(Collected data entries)
++++++++++
(** A path is as it was, or it was in the way of a restored file. *)
Definition spared (base : gset string) (names : list string) (w w' : Tree) (q : string) : Prop :=
  w' !! q = w !! q ∨
  (∃ p, p ∈ names ∧ p ∈ base ∧ (below q p = true ∨ below p q = true)) ∧ w' !! q = None.
(** The references and commits are as before, and an index that is as the head stays so. *)
Definition head_kept (σ σ' : S) (h : Tree) : Prop :=
  r_rev σ' = r_rev σ ∧ r_commit σ' = r_commit σ ∧ (r_index σ None = h → r_index σ' None = h).
Lemma head_kept_tree σ σ' h rev : head_kept σ σ' h → tree_at σ' rev = tree_at σ rev.
Proof. unfold tree_at. by intros (-> & -> & _). Qed.
Lemma head_kept_trans σ1 σ2 σ3 h : head_kept σ1 σ2 h → head_kept σ2 σ3 h → head_kept σ1 σ3 h.
Proof. intros (? & ? & ?) (? & ? & ?). split_and!; [congruence..|tauto]. Qed.
Lemma head_kept_same σ σ' h : same σ σ' → head_kept σ σ' h.
Proof. intros [? ? E ? ?]. split_and!; [done..|]. by rewrite E. Qed.
Lemma reset_file_ok base p h σ σ' :
  reset_file mc dir base p σ = (Ok tt, σ') → tree_at σ "HEAD" = Some h →
  (if bool_decide (p ∈ base) then is_Some (h !! p) else h !! p = None) →
  path_ok p → Protected p = false →
  head_kept σ σ' h ∧ r_work σ' !! p = h !! p ∧
  ∀ q, q ≠ p → spared base [p] (r_work σ) (r_work σ') q.
Proof.
  intros H Hh Hb Hpok Hpr. unfold reset_file in H. apply io_bind_ok in H as (r & σ1 & [= Esl <-] & H).
  apply io_bind_ok in H as ([] & σ2 & [= -> <-] & H). case_bool_decide as Hp.
  - apply io_bind_ok in H as (out & σ3 & H & [= <-]). apply gitEnv_ok in H as (raw & H & _).
    destruct (git_restore _ _ _ _ _ H Hh Hb) as (Er & Ec & Ep & Ei & Ho).
    split; [by split_and!|]. split; [done|]. intros q Hq.
    destruct (Ho q Hq) as [?|[Hbl ?]]; [by left|right]. split; [|done]. exists p. set_solver.
  - apply io_bind_ok in H as (r1 & σ3 & H1%attempt_ok & H). pose proof (fs_remove _ _ _ _ H1 Hpok Hpr Esl) as (Er' & Ec & Ei & Hw).
    assert (head_kept σ σ3 h) as Hk by (split_and!; [done..|by rewrite Ei]).
    rewrite Hb. destruct r1 as [u1|e].
    + injection H as <-. split; [done|]. rewrite Hw. split; [apply lookup_delete_eq|].
      intros q Hq. left. by rewrite lookup_delete_ne.
    + destruct Hw as [Ew Hn]. destruct (is_not_exist e); [|done]. injection H as <-.
      split; [done|]. rewrite Ew. split; [by apply Hn|]. by left.
Qed.
Lemma reset_files_ok base h names σ σ' :
  each (reset_file mc dir base) names σ = (Ok tt, σ') → tree_at σ "HEAD" = Some h → files_only h →
  (∀ p, p ∈ names → if bool_decide (p ∈ base) then is_Some (h !! p) else h !! p = None) →
  Forall (λ p, path_ok p ∧ Protected p = false) names →
  head_kept σ σ' h ∧ (∀ q, q ∈ names → r_work σ' !! q = h !! q) ∧
  ∀ q, q ∉ names → spared base names (r_work σ) (r_work σ') q.
Proof.
  intros H Hh Hf. revert σ H Hh. induction names as [|p names IH]; intros σ H Hh Hb Hall; simpl in H.
  { injection H as <-. split; [by split_and!|]. split; [by intros q ?%elem_of_nil|by left]. }
  apply Forall_cons in Hall as [[Hpok Hpr] Hall]. apply io_bind_ok in H as ([] & σ1 & H1 & H).
  assert (if bool_decide (p ∈ base) then is_Some (h !! p) else h !! p = None) as Hbp by (apply Hb; set_solver).
  destruct (reset_file_ok _ _ _ _ _ H1 Hh Hbp Hpok Hpr) as (Hh1 & Ep & Ho).
  destruct (IH σ1 H) as (Hh' & Hin & Hout); [by rewrite (head_kept_tree _ _ _ _ Hh1)|intros; apply Hb; set_solver|done|].
  split; [by eapply head_kept_trans|]. split.
  - intros q Hq. destruct (decide (q ∈ names)) as [Hq'|Hq']; [by apply Hin|].
    apply elem_of_cons in Hq as [->|]; [|done].
    destruct (Hout p Hq') as [->|[(p' & Hp' & Hp'b & Hbl) ->]]; [done|].
    destruct (h !! p) as [e|] eqn:E; [|done]. exfalso.
    assert (is_Some (h !! p')) as Hs.
    { specialize (Hb p' ltac:(set_solver)). by rewrite bool_decide_eq_true_2 in Hb. }
    rewrite (Hf p' p Hs (ex_intro _ e E)), (Hf p p' (ex_intro _ e E) Hs) in Hbl. by destruct Hbl.
  - intros q [Hqp Hq]%not_elem_of_cons. unfold spared.
    destruct (Hout q Hq) as [->|[(p' & Hp' & ?) ->]].
    + destruct (Ho q Hqp) as [->|[(p' & Hp' & ?) ->]]; [by left|right; split; [|done]].
      exists p'. split; [|done]. set_solver.
    + right. split; [|done]. exists p'. split; [|done]. set_solver.
Qed.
++++++++++
ASSIGNMENT –
Each entry must be reproduced verbatim.

OUTPUT –
(** A path is as it was, or it was in the way of a restored file. *)
Definition spared (base : gset string) (names : list string) (w w' : Tree) (q : string) : Prop :=
  w' !! q = w !! q ∨
  (∃ p, p ∈ names ∧ p ∈ base ∧ (below q p = true ∨ below p q = true)) ∧ w' !! q = None.
(** The references and commits are as before, and an index that is as the head stays so. *)
Definition head_kept (σ σ' : S) (h : Tree) : Prop :=
  r_rev σ' = r_rev σ ∧ r_commit σ' = r_commit σ ∧ (r_index σ None = h → r_index σ' None = h).
Lemma head_kept_tree σ σ' h rev : head_kept σ σ' h → tree_at σ' rev = tree_at σ rev.
Proof. unfold tree_at. by intros (-> & -> & _). Qed.
Lemma head_kept_trans σ1 σ2 σ3 h : head_kept σ1 σ2 h → head_kept σ2 σ3 h → head_kept σ1 σ3 h.
Proof. intros (? & ? & ?) (? & ? & ?). split_and!; [congruence..|tauto]. Qed.
Lemma head_kept_same σ σ' h : same σ σ' → head_kept σ σ' h.
Proof. intros [? ? E ? ?]. split_and!; [done..|]. by rewrite E. Qed.
Lemma reset_file_ok base p h σ σ' :
  reset_file mc dir base p σ = (Ok tt, σ') → tree_at σ "HEAD" = Some h →
  (if bool_decide (p ∈ base) then is_Some (h !! p) else h !! p = None) →
  path_ok p → Protected p = false →
  head_kept σ σ' h ∧ r_work σ' !! p = h !! p ∧
  ∀ q, q ≠ p → spared base [p] (r_work σ) (r_work σ') q.
Proof.
  intros H Hh Hb Hpok Hpr. unfold reset_file in H. apply io_bind_ok in H as (r & σ1 & [= Esl <-] & H).
  apply io_bind_ok in H as ([] & σ2 & [= -> <-] & H). case_bool_decide as Hp.
  - apply io_bind_ok in H as (out & σ3 & H & [= <-]). apply gitEnv_ok in H as (raw & H & _).
    destruct (git_restore _ _ _ _ _ H Hh Hb) as (Er & Ec & Ep & Ei & Ho).
    split; [by split_and!|]. split; [done|]. intros q Hq.
    destruct (Ho q Hq) as [?|[Hbl ?]]; [by left|right]. split; [|done]. exists p. set_solver.
  - apply io_bind_ok in H as (r1 & σ3 & H1%attempt_ok & H). pose proof (fs_remove _ _ _ _ H1 Hpok Hpr Esl) as (Er' & Ec & Ei & Hw).
    assert (head_kept σ σ3 h) as Hk by (split_and!; [done..|by rewrite Ei]).
    rewrite Hb. destruct r1 as [u1|e].
    + injection H as <-. split; [done|]. rewrite Hw. split; [apply lookup_delete_eq|].
      intros q Hq. left. by rewrite lookup_delete_ne.
    + destruct Hw as [Ew Hn]. destruct (is_not_exist e); [|done]. injection H as <-.
      split; [done|]. rewrite Ew. split; [by apply Hn|]. by left.
Qed.
Lemma reset_files_ok base h names σ σ' :
  each (reset_file mc dir base) names σ = (Ok tt, σ') → tree_at σ "HEAD" = Some h → files_only h →
  (∀ p, p ∈ names → if bool_decide (p ∈ base) then is_Some (h !! p) else h !! p = None) →
  Forall (λ p, path_ok p ∧ Protected p = false) names →
  head_kept σ σ' h ∧ (∀ q, q ∈ names → r_work σ' !! q = h !! q) ∧
  ∀ q, q ∉ names → spared base names (r_work σ) (r_work σ') q.
Proof.
  intros H Hh Hf. revert σ H Hh. induction names as [|p names IH]; intros σ H Hh Hb Hall; simpl in H.
  { injection H as <-. split; [by split_and!|]. split; [by intros q ?%elem_of_nil|by left]. }
  apply Forall_cons in Hall as [[Hpok Hpr] Hall]. apply io_bind_ok in H as ([] & σ1 & H1 & H).
  assert (if bool_decide (p ∈ base) then is_Some (h !! p) else h !! p = None) as Hbp by (apply Hb; set_solver).
  destruct (reset_file_ok _ _ _ _ _ H1 Hh Hbp Hpok Hpr) as (Hh1 & Ep & Ho).
  destruct (IH σ1 H) as (Hh' & Hin & Hout); [by rewrite (head_kept_tree _ _ _ _ Hh1)|intros; apply Hb; set_solver|done|].
  split; [by eapply head_kept_trans|]. split.
  - intros q Hq. destruct (decide (q ∈ names)) as [Hq'|Hq']; [by apply Hin|].
    apply elem_of_cons in Hq as [->|]; [|done].
    destruct (Hout p Hq') as [->|[(p' & Hp' & Hp'b & Hbl) ->]]; [done|].
    destruct (h !! p) as [e|] eqn:E; [|done]. exfalso.
    assert (is_Some (h !! p')) as Hs.
    { specialize (Hb p' ltac:(set_solver)). by rewrite bool_decide_eq_true_2 in Hb. }
    rewrite (Hf p' p Hs (ex_intro _ e E)), (Hf p p' (ex_intro _ e E) Hs) in Hbl. by destruct Hbl.
  - intros q [Hqp Hq]%not_elem_of_cons. unfold spared.
    destruct (Hout q Hq) as [->|[(p' & Hp' & ?) ->]].
    + destruct (Ho q Hqp) as [->|[(p' & Hp' & ?) ->]]; [by left|right; split; [|done]].
      exists p'. split; [|done]. set_solver.
    + right. split; [|done]. exists p'. split; [|done]. set_solver.
Qed.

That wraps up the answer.